§ **Data to process**

BEGIN

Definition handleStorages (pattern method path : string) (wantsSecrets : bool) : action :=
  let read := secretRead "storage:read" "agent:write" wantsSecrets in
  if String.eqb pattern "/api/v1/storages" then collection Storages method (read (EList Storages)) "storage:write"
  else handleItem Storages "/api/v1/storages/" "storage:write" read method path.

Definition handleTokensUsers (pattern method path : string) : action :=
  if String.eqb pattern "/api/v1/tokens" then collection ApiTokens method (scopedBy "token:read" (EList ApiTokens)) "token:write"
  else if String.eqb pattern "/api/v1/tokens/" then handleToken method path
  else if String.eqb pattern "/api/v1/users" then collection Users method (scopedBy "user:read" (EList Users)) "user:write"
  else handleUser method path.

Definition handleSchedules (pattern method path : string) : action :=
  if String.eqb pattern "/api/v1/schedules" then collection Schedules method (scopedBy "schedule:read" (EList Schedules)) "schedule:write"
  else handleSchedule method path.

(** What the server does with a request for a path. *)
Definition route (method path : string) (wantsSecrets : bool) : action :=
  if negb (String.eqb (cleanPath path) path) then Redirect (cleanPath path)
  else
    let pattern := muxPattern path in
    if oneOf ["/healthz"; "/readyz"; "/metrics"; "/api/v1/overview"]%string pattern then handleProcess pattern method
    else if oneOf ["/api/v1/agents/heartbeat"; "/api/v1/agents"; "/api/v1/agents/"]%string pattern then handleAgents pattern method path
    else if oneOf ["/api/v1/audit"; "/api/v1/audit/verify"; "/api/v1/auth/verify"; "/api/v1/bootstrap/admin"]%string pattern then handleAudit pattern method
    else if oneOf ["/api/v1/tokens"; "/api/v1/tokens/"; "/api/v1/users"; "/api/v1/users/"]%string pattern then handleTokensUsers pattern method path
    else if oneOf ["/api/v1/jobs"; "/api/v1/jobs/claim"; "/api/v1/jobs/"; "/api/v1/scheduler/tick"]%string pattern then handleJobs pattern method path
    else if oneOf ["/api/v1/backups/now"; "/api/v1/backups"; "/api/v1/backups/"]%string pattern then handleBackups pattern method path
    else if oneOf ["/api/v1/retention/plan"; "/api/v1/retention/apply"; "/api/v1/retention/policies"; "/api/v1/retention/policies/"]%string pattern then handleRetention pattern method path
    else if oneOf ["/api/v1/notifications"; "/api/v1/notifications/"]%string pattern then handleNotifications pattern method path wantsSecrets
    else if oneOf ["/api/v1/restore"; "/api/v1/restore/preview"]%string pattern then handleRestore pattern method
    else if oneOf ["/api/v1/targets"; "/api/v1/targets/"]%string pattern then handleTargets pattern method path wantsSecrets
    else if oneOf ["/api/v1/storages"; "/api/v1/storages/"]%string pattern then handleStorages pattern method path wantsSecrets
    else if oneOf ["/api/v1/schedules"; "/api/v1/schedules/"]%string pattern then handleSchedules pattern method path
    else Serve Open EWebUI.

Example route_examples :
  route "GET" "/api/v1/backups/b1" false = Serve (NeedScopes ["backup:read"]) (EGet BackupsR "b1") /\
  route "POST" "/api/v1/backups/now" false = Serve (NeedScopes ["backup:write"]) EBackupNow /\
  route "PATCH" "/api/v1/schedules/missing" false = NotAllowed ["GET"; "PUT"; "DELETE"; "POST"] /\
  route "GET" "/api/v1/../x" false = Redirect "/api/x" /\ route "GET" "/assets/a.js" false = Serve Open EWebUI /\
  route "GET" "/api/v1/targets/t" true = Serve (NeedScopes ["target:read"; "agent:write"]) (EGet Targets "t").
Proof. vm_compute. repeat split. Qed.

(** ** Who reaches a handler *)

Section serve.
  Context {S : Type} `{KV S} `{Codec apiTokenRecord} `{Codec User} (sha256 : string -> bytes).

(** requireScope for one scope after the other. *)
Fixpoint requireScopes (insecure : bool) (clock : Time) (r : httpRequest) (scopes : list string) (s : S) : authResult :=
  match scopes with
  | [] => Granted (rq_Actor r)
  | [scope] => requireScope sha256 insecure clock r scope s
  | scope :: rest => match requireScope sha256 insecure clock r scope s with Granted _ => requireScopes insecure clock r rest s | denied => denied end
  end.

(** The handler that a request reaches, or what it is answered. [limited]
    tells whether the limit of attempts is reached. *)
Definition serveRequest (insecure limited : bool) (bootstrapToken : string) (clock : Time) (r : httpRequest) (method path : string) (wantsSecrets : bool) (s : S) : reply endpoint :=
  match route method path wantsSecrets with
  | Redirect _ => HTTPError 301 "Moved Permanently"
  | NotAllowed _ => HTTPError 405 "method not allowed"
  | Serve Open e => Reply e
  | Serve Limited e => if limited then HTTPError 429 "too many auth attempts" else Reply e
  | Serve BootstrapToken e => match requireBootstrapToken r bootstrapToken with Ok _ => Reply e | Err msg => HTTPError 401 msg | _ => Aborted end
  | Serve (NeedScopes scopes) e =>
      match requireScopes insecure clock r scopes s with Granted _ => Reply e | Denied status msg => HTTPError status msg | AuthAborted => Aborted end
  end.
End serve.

END

§ **Task statement**
Your reply is to repeat, unchanged, the lines above running from the one with "then collection Storages" up to and including the one with "then collection Schedules".

§ **Solution to this task**
  if String.eqb pattern "/api/v1/storages" then collection Storages method (read (EList Storages)) "storage:write"
  else handleItem Storages "/api/v1/storages/" "storage:write" read method path.

Definition handleTokensUsers (pattern method path : string) : action :=
  if String.eqb pattern "/api/v1/tokens" then collection ApiTokens method (scopedBy "token:read" (EList ApiTokens)) "token:write"
  else if String.eqb pattern "/api/v1/tokens/" then handleToken method path
  else if String.eqb pattern "/api/v1/users" then collection Users method (scopedBy "user:read" (EList Users)) "user:write"
  else handleUser method path.

Definition handleSchedules (pattern method path : string) : action :=
  if String.eqb pattern "/api/v1/schedules" then collection Schedules method (scopedBy "schedule:read" (EList Schedules)) "schedule:write"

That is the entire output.